Project description:Vibrio vulnificus causes highly lethal bacterial infections in which the Multifunctional Autoprocessing Repeats-in-Toxins (MARTX) toxin product of the rtxA1 gene is a key virulence factor. MARTX toxins are secreted proteins up to 5208 amino acids in size. Conserved MARTX N- and C-terminal repeat regions work in concert to form pores in eukaryotic cell membranes, through which the toxin's central region of modular effector domains is translocated. Upon inositol hexakisphosphate-induced activation of the of the MARTX cysteine protease domain (CPD) in the eukaryotic cytosol, effector domains are released from the holotoxin by autoproteolytic activity. We previously reported that the native MARTX toxin effector domain repertoire is dispensable for epithelial cellular necrosis in vitro, but essential for cell rounding and apoptosis prior to necrotic cell death. Here we use an intragastric mouse model to demonstrate that the effector domain region is required for bacterial virulence during intragastric infection. The MARTX effector domain region is essential for bacterial dissemination from the intestine, but dissemination occurs in the absence of overt intestinal tissue pathology. We employ an in vitro model of V. vulnificus interaction with polarized colonic epithelial cells to show that the MARTX effector domain region induces rapid intestinal barrier dysfunction and increased paracellular permeability prior to onset of cell lysis.

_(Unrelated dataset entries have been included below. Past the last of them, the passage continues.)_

(** The overload, then the runtime, then the index. *)
Lemma flip_done w c (b : bool) w2 : let u := if b then on_rq_of w c (r_online true) else w in
  inv w -> cpu_ok c -> online (cpu_rq w c) = negb b ->
  quiet (if overloaded (rtq u c) then (if b then rt_set_overload else rt_clear_overload) u c else u) w2 ->
  exists w3, set_cpupri w2 c (if b then highest_curr (rtq w2 c) else Cpupri.CPUPRI_INVALID) = Some w3 /\
    let w4 := if b then w3 else on_rq_of w3 c (r_online false) in
    inv w4 /\ online (cpu_rq w4 c) = b.
Proof.
  intros u I Hc On Q. pose proof (rt_ok_high _ _ _ (g_rt _ _ I c Hc)) as Hh.
  assert (U : forall x, task_of u x = task_of w x /\ rd_of u x = rd_of w x /\ (run_ok (cpu_rq w x) -> run_ok (cpu_rq u x)) /\
    rkeep (cpu_rq u x) = (rtq w x, rd (cpu_rq w x), (if x =? c then true else online (cpu_rq w x)), curr (cpu_rq w x), base (cpu_rq w x), dl (cpu_rq w x))).
  { intros x. unfold u. destruct b; simpl; unfold upd; split_and!; try done; destruct (Z.eqb_spec x c) as [->|]; try done; [by intros []; split|].
    unfold rkeep. by rewrite On. }
  assert (Uc : rd (cpu_rq u c) = rd (cpu_rq w c) /\ online (cpu_rq u c) = true /\ rdq u c = rdq w c /\ rtq u c = rtq w c).
  { destruct (U c) as (_ & _ & _ & [= E1 E2 E3 _ _]). rewrite Z.eqb_refl in E3. split_and!; try done. unfold rdq. rewrite E2. apply U. }
  destruct Uc as (Uc1 & Uc2 & Uc3 & Uc4). destruct (over_if u c b (overloaded (rtq u c)) Uc2) as (T1 & R1 & D1).
  revert Q T1 R1 D1. rewrite Uc1, Uc3, Uc4. set (w1 := if overloaded (rtq w c) then _ else u). intros Q T1 R1 D1. clearbody w1.
  assert (K2 : forall x, rkeep (cpu_rq w2 x) = rkeep (cpu_rq u x)) by (intros x; rewrite (qt_rq _ _ Q), R1; done).
  assert (D2 : forall i, rd_view (rd_of w2 i) = rd_view (rd_of w1 i)) by apply Q.
  assert (Rc2 : rd (cpu_rq w2 c) = rd (cpu_rq w c) /\ rtq w2 c = rtq w c).
  { pose proof (K2 c) as E. destruct (U c) as (_ & _ & _ & E'). rewrite E' in E. injection E as E1 E2 _ _ _. by split. }
  destruct Rc2 as [Rc2 Rt2].
  assert (Cp2 : rd_cpupri (rdq w2 c) = rd_cpupri (rdq w c)).
  { unfold rdq. rewrite Rc2. specialize (D2 (rd (cpu_rq w c))). rewrite D1, Z.eqb_refl in D2. by injection D2 as -> _ _ _. }
  destruct (flip_cleared w c b (g_links _ _ I) Hc Hh On) as (cp & _ & Ec & _).
  unfold set_cpupri. rewrite Cp2, Rt2, Ec. cbn [mbind option_bind]. eexists. split; [done|]. set (w3 := on_rdq w2 c (d_rd_cpupri cp)). cbv zeta.
  set (w4 := if b then w3 else on_rq_of w3 c (r_online false)).
  assert (R4 : forall x, cpu_rq w4 x = if (x =? c) && negb b then r_online false (cpu_rq w2 c) else cpu_rq w2 x).
  { intros x. unfold w4. destruct b; simpl; unfold upd; [by rewrite andb_false_r|]. by destruct (x =? c). }
  assert (D4 : forall i, rd_of w4 i = if i =? rd (cpu_rq w c) then d_rd_cpupri cp (rd_of w2 i) else rd_of w2 i).
  { intros i. unfold w4. destruct b; simpl; unfold upd; rewrite Rc2; by destruct (Z.eqb_spec i (rd (cpu_rq w c))) as [->|]. }
  assert (T4 : forall x, task_of w4 x = task_of w2 x) by (intros x; unfold w4; by destruct b).
  assert (K4 : forall x, rkeep (cpu_rq w4 x) = (rtq w x, rd (cpu_rq w x), (if x =? c then b else online (cpu_rq w x)), curr (cpu_rq w x), base (cpu_rq w x), dl (cpu_rq w x))).
  { intros x. rewrite R4. pose proof (K2 x) as E. destruct (U x) as (_ & _ & _ & E'). rewrite E' in E.
    revert E. clear E'. destruct (Z.eqb_spec x c) as [->|], b; simpl; intros E; try done. injection E as E1 E2 E3 E4 E5 E6. unfold rkeep. simpl. rewrite E1, E2, E4, E6, <- E5. done. }
  clearbody w4. split; [|by specialize (K4 c) as [= _ _ -> _ _]; rewrite Z.eqb_refl].
  apply (relink_inv w).
  - done.
  - apply (flip_links w c b); try done; [apply I|]. split.
    + intros x. specialize (K4 x) as [= E1 E2 E3 _ _ E6]. unfold link_view. rewrite E1, E2, E3, E6. by destruct (Z.eqb_spec x c) as [->|].
    + exists cp. split; [done|]. intros i. rewrite D4. specialize (D2 i). rewrite D1 in D2. destruct (U i) as (_ & Ui & _). rewrite Ui in D2.
      revert D2. destruct (Z.eqb_spec i (rd (cpu_rq w c))) as [->|]; [|done]. intros [= _ E2 E3 E4]. unfold rd_view. simpl. by rewrite E2, E3, E4.
  - intros x. rewrite T4, (qt_task _ _ Q), T1. by destruct (U x) as (-> & _).
  - intros x Hx. rewrite R4. assert (run_ok (cpu_rq w2 x)).
    { apply (qt_run _ _ Q); [done|]. rewrite R1. by apply (U x), (g_run _ _ I). }
    destruct (Z.eqb_spec x c) as [->|], b; try done. simpl. destruct H. by split.
  - intros x. by specialize (K4 x) as [= E1 _ _ E4 E5].
Qed.

Lemma set_rq_online_spec w c : inv w -> cpu_ok c ->
  exists w', set_rq_online w c = Some w' /\ inv w' /\ online (cpu_rq w' c) = true.
Proof.
  intros I Hc. unfold set_rq_online. destruct (online (cpu_rq w c)) eqn:On; [by exists w|]. unfold rq_online_rt.
  destruct (flip_done w c true (__enable_runtime (if overloaded (rtq (on_rq_of w c (r_online true)) c)
    then rt_set_overload (on_rq_of w c (r_online true)) c else on_rq_of w c (r_online true)) c) I Hc On) as (w3 & E & H); [apply enable_quiet|].
  by exists w3.
Qed.

Lemma set_rq_offline_spec w c : inv w -> cpu_ok c ->
  exists w', set_rq_offline w c = Some w' /\ inv w' /\ online (cpu_rq w' c) = false.
Proof.
  intros I Hc. unfold set_rq_offline. destruct (online (cpu_rq w c)) eqn:On; [|by exists w]. unfold rq_offline_rt.
  destruct (over_if w c false (overloaded (rtq w c)) On) as (_ & R & _). cbv zeta. set (w1 := if overloaded _ then _ else w) in *.
  destruct (flip_done w c false (__disable_runtime w1 c) I Hc On) as (w3 & E & H); [|rewrite E; cbn [mbind option_bind]; by eexists].
  apply disable_quiet; [rewrite R; by apply (g_run _ _ I)| |done]. unfold rtq. rewrite R. by eapply rt_ok_nr, (g_rt _ _ I).
Qed.

Lemma attach_root_spec w c d : inv w -> cpu_ok c -> exists w', rq_attach_root w c d = Some w' /\ inv w'.
Proof.
  intros I Hc. unfold rq_attach_root. destruct (set_rq_offline_spec w c I Hc) as (w1 & -> & I1 & Off). cbn [mbind option_bind]. cbv zeta.
  set (w2 := on_rdq w1 c _). assert (Q2 : quiet w1 w2) by (by apply quiet_on_rd). pose proof (rt_quiet_inv _ _ Q2 I1) as I2.
  assert (Off2 : online (cpu_rq w2 c) = false) by done. clearbody w2. set (w3 := on_rq_of w2 c (r_rd d)).
  assert (R3 : forall x, cpu_rq w3 x = if x =? c then r_rd d (cpu_rq w2 c) else cpu_rq w2 x) by done.
  assert (I3 : inv w3).
  { apply (relink_inv w2); try done.
    - apply (links_ext w2); [apply I2| |intros i x v; unfold dl_stored; rewrite R3; destruct (Z.eqb_spec x c) as [->|]; [simpl; by rewrite Off2, !andb_false_r|done]| |done];
        intros i x; unfold cpu_pri, cpu_over, rtq; rewrite R3; destruct (Z.eqb_spec x c) as [->|]; try done;
        simpl; rewrite Off2; by rewrite ?andb_false_r.
    - intros x Hx. rewrite R3. destruct (Z.eqb_spec x c) as [->|]; [|by apply (g_run _ _ I2)]. by destruct (g_run _ _ I2 c Hx).
    - intros x. unfold rtq. rewrite R3. by destruct (Z.eqb_spec x c) as [->|]. }
  clearbody w3. set (w4 := on_rdq w3 c _). assert (I4 : inv w4) by (apply (rt_quiet_inv w3); [by apply quiet_on_rd|done]).
  clearbody w4. destruct (mask_test _ _); [|by eexists]. destruct (set_rq_online_spec w4 c I4 Hc) as (w5 & -> & I5 & _). by eexists.
Qed.
(* ===== verification/RtHandlers.v ===== *)
(** The remaining handlers of the real-time class: preemption, picking and the switch of
    tasks, wakeups and sleep, the tick, balancing and the callbacks.

    Each runs to the end from a world that satisfies the invariant of [RtOps] and ends in
    one that does.  Picking is characterised exactly, and so is what a push leaves behind. *)

From Stdlib Require Import ZArith Lia List.
From stdpp Require Import base list numbers option relations.
From S2P Require Import Prelude Plist Cpudl Cpupri Cbs Deadline Rt RtQueue RtInv RtOps RtMove RtHotplug.

Module RtHandlers.
Export RtHotplug.
Import Cbs(RUNTIME_INF, NSEC_PER_USEC).
Import Deadline(SCHED_RR, TASK_ON_RQ_QUEUED, TASK_ON_RQ_MIGRATING, DEQUEUE_SLEEP, DEQUEUE_SAVE,
  DEQUEUE_MOVE, DEQUEUE_NOCLOCK, ENQUEUE_WAKEUP, ENQUEUE_RESTORE, ENQUEUE_NOCLOCK, ENQUEUE_HEAD,
  ENQUEUE_REPLENISH, ENQUEUE_MIGRATED, EINVAL, has, dl_prio).

Section Handlers.
Context {pf : RtPlatform} {laws : RtLaws pf}.

(** *** Order within a list *)

Lemma requeue_task_spec w p head : inv w -> exists w', requeue_task_rt w p head = Some w' /\ inv w' /\ fr w w'.
Proof.
  intros I. unfold requeue_task_rt, requeue_rt_entity. set (t := task_of w p). set (c := cpu t).
  destruct (on_rt_rq t) eqn:On; [|by exists w]. pose proof (g_cpu _ _ I p) as Hc. fold t c in Hc.
  pose proof (g_rt _ _ I c Hc) as Ok. assert (Ol : on_list t = true) by (unfold t; by rewrite (g_task _ _ I p)).
  assert (Lp : listed (rtq w c) (prio t) p) by (by apply (arr_mem _ _ _ (ok_arr _ _ _ Ok))). destruct Lp as (l & Hl & _).
  rewrite aref_list_del, Hl. simpl.
  rewrite aset_lt by (rewrite length_list_del; by eapply aref_Some_range). simpl. eexists. split; [done|].
  set (w' := on_rt w c _).
  assert (E : rtq w' c = q_requeue p (prio t) head (rtq w c)).
  { unfold w'. rewrite rtq_on_rt_eq. unfold q_requeue. by rewrite aref_list_del, Hl. }
  assert (F : fr w w') by (by apply fr_on_rt).
  split; [|done]. apply (fr_inv w); [done|done| |done]. split.
  - apply sound_on_rt; [|done|apply I]. intros _ _. unfold w' in E. rewrite rtq_on_rt_eq in E. rewrite E. by apply (requeue_ok (keys w)).
  - intros x Hx. eapply push_frame; [by apply (g_push _ _ I)|..|done|].
    + unfold w'. rewrite rtq_on_rt. by destruct (Z.eqb_spec x c) as [->|].
    + unfold w'. rewrite rtq_on_rt. by destruct (Z.eqb_spec x c) as [->|].
    + intros y. unfold pset. by rewrite (fr_curr _ _ F).
Qed.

Together, these results negate the inherent assumption that observations of necrosis in vitro directly predict bacterial virulence, and indicate a paradigm shift in our conceptual understanding of MARTX toxin function during intestinal infection. Results implicate the MARTX effector domain region in mediating early bacterial dissemination from the intestine to distal organs-a key step in V. vulnificus foodborne pathogenesis-even before onset of overt intestinal pathology.